▶ [DATA SUPPLIED]:

((

(* ===== verification/Fat32Proofs.v ===== *)
(** * FAT32: the table as the cache and the disk hold it

    The FAT is read and written through a cache of its sectors.  [view] is the sector as
    the driver sees it, cached or not; [ent] is an entry of it.  The lemmas here show
    that the functions on the cache implement an array of entries. *)

From S2P Require Import Prelude Bytes Interfaces FileSystems Fat32.





(** ** Little-endian integers *)

Lemma lor_low b y : 0 <= b < 256 -> Z.lor b (Z.shiftl y 8) = b + 256 * y.
Proof.
  intros Hb. assert (Z.land b (Z.shiftl y 8) = 0) as Hl.
  { apply Z.bits_inj'. intros i Hi. rewrite Z.land_spec, Z.testbit_0_l. destruct (decide (i < 8)).
    - rewrite Z.shiftl_spec_low by lia. apply andb_false_r.
    - rewrite <- (Z.mod_small b (2 ^ 8)) by lia. by rewrite Z.mod_pow2_bits_high by lia. }
  rewrite <- Z.lxor_lor, <- Z.add_nocarry_lxor by done. rewrite Z.shiftl_mul_pow2 by lia. lia.
Qed.

Lemma le_bytes_enc n x : 0 <= x < 2 ^ (8 * Z.of_nat n) -> le_bytes (le_enc n x) = x.
Proof.
  revert x. induction n as [|n IH]; intros x Hx; cbn [le_enc le_bytes].
  - change (8 * Z.of_nat 0) with 0 in Hx. lia.
  - replace (8 * Z.of_nat (S n)) with (8 + 8 * Z.of_nat n) in Hx by lia. rewrite Z.pow_add_r in Hx by lia.
    rewrite lor_low by lia. rewrite IH; [lia|]. split; [lia|]. apply Z.div_lt_upper_bound; lia.
Qed.

Lemma zlen_le_enc n x : zlen (le_enc n x) = Z.of_nat n.
Proof. unfold zlen. revert x. induction n as [|n IH]; intros x; [done|]. cbn [le_enc length]. specialize (IH (x / 256)). lia. Qed.

Lemma load_le_ok n mem p : 0 <= p -> 0 <= n -> p + n <= zlen mem ->
  load_le n mem p = Ok (le_bytes (slice mem p n)).
Proof. intros. unfold load_le. by rewrite rd_bytes_ok. Qed.

Lemma store_le_ok n mem p x : 0 <= p -> p + Z.of_nat n <= zlen mem ->
  store_le n mem p x = Ok (blit mem p (le_enc n x)).
Proof. intros. unfold store_le. by rewrite wr_bytes_ok by (rewrite ?zlen_le_enc; lia). Qed.

(** ** The view of the FAT *)

Section View.
Context {D : Type} `{BlockDevice D}.
Hypothesis words : 3 <= dev_lbashift (D := D).
Notation SZ := (2 ^ dev_lbashift (D := D)).
Implicit Types f : fat32 D.

Definition view f (lba : Z) : list Z :=
  match fat_entries f !! Z.to_nat lba with
  | Some (tag, _) => if tag =? lba then slice (fat_buf f) (lba * SZ) SZ
                     else dev_sector (fat_dev f) (part_begin f + lba)
  | None => dev_sector (fat_dev f) (part_begin f + lba)
  end.

(** The number of entries of the FAT, and entry [c]. *)
Definition n_clusters f : Z := fat_size f * (SZ / 4).
Definition ent f (c : Z) : Z := le_bytes (slice (view f (fat_begin f + 4 * c / SZ)) (4 * c mod SZ) 4).

(** The geometry: all sectors of the FAT have a slot of their own in the cache, and every
    cluster of the FAT lies in the partition, behind the FAT. *)
Record geometry f : Prop := {
  ge_fat : 0 < fat_begin f /\ 0 < fat_size f /\ fat_begin f + fat_size f <= FAT_CACHE_SIZE;
  ge_data : fat_begin f + fat_size f <= data_begin f;
  ge_cluster : 0 < cluster_size f < 2 ^ 16;
  ge_part : 0 <= part_begin f /\ part_end f < 2 ^ 63;
  ge_end : data_begin f + (n_clusters f - 2) * cluster_size f <= part_end f - part_begin f;
  ge_size : part_end f - part_begin f < 2 ^ 32
}.

(** An entry of the cache: unused, or holding the sector of its index. *)
Definition slot_ok f (h : nat) (e : Z * bool) : Prop :=
  e = (0, false) \/
  e.1 = Z.of_nat h /\ fat_begin f <= e.1 < fat_begin f + fat_size f /\
  (e.2 = false -> slice (fat_buf f) (e.1 * SZ) SZ = dev_sector (fat_dev f) (part_begin f + e.1)).

Record fat_ok f : Prop := {
  fk_geometry : geometry f;
  fk_entries : zlen (fat_entries f) = FAT_CACHE_SIZE;
  fk_buf : zlen (fat_buf f) = FAT_CACHE_SIZE * SZ;
  fk_alloc : fat_begin f <= alloc_start f < fat_begin f + fat_size f;
  fk_slots : forall h e, fat_entries f !! h = Some e -> slot_ok f h e
}.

))

▶ [TASK DIRECTIONS]: The required output is the stretch of entries above from the line containing "Lemma le_bytes_enc n" through the line containing "- replace (8", reproduced exactly.

▶ [WORKED SOLUTION]:
Lemma le_bytes_enc n x : 0 <= x < 2 ^ (8 * Z.of_nat n) -> le_bytes (le_enc n x) = x.
Proof.
  revert x. induction n as [|n IH]; intros x Hx; cbn [le_enc le_bytes].
  - change (8 * Z.of_nat 0) with 0 in Hx. lia.
  - replace (8 * Z.of_nat (S n)) with (8 + 8 * Z.of_nat n) in Hx by lia. rewrite Z.pow_add_r in Hx by lia.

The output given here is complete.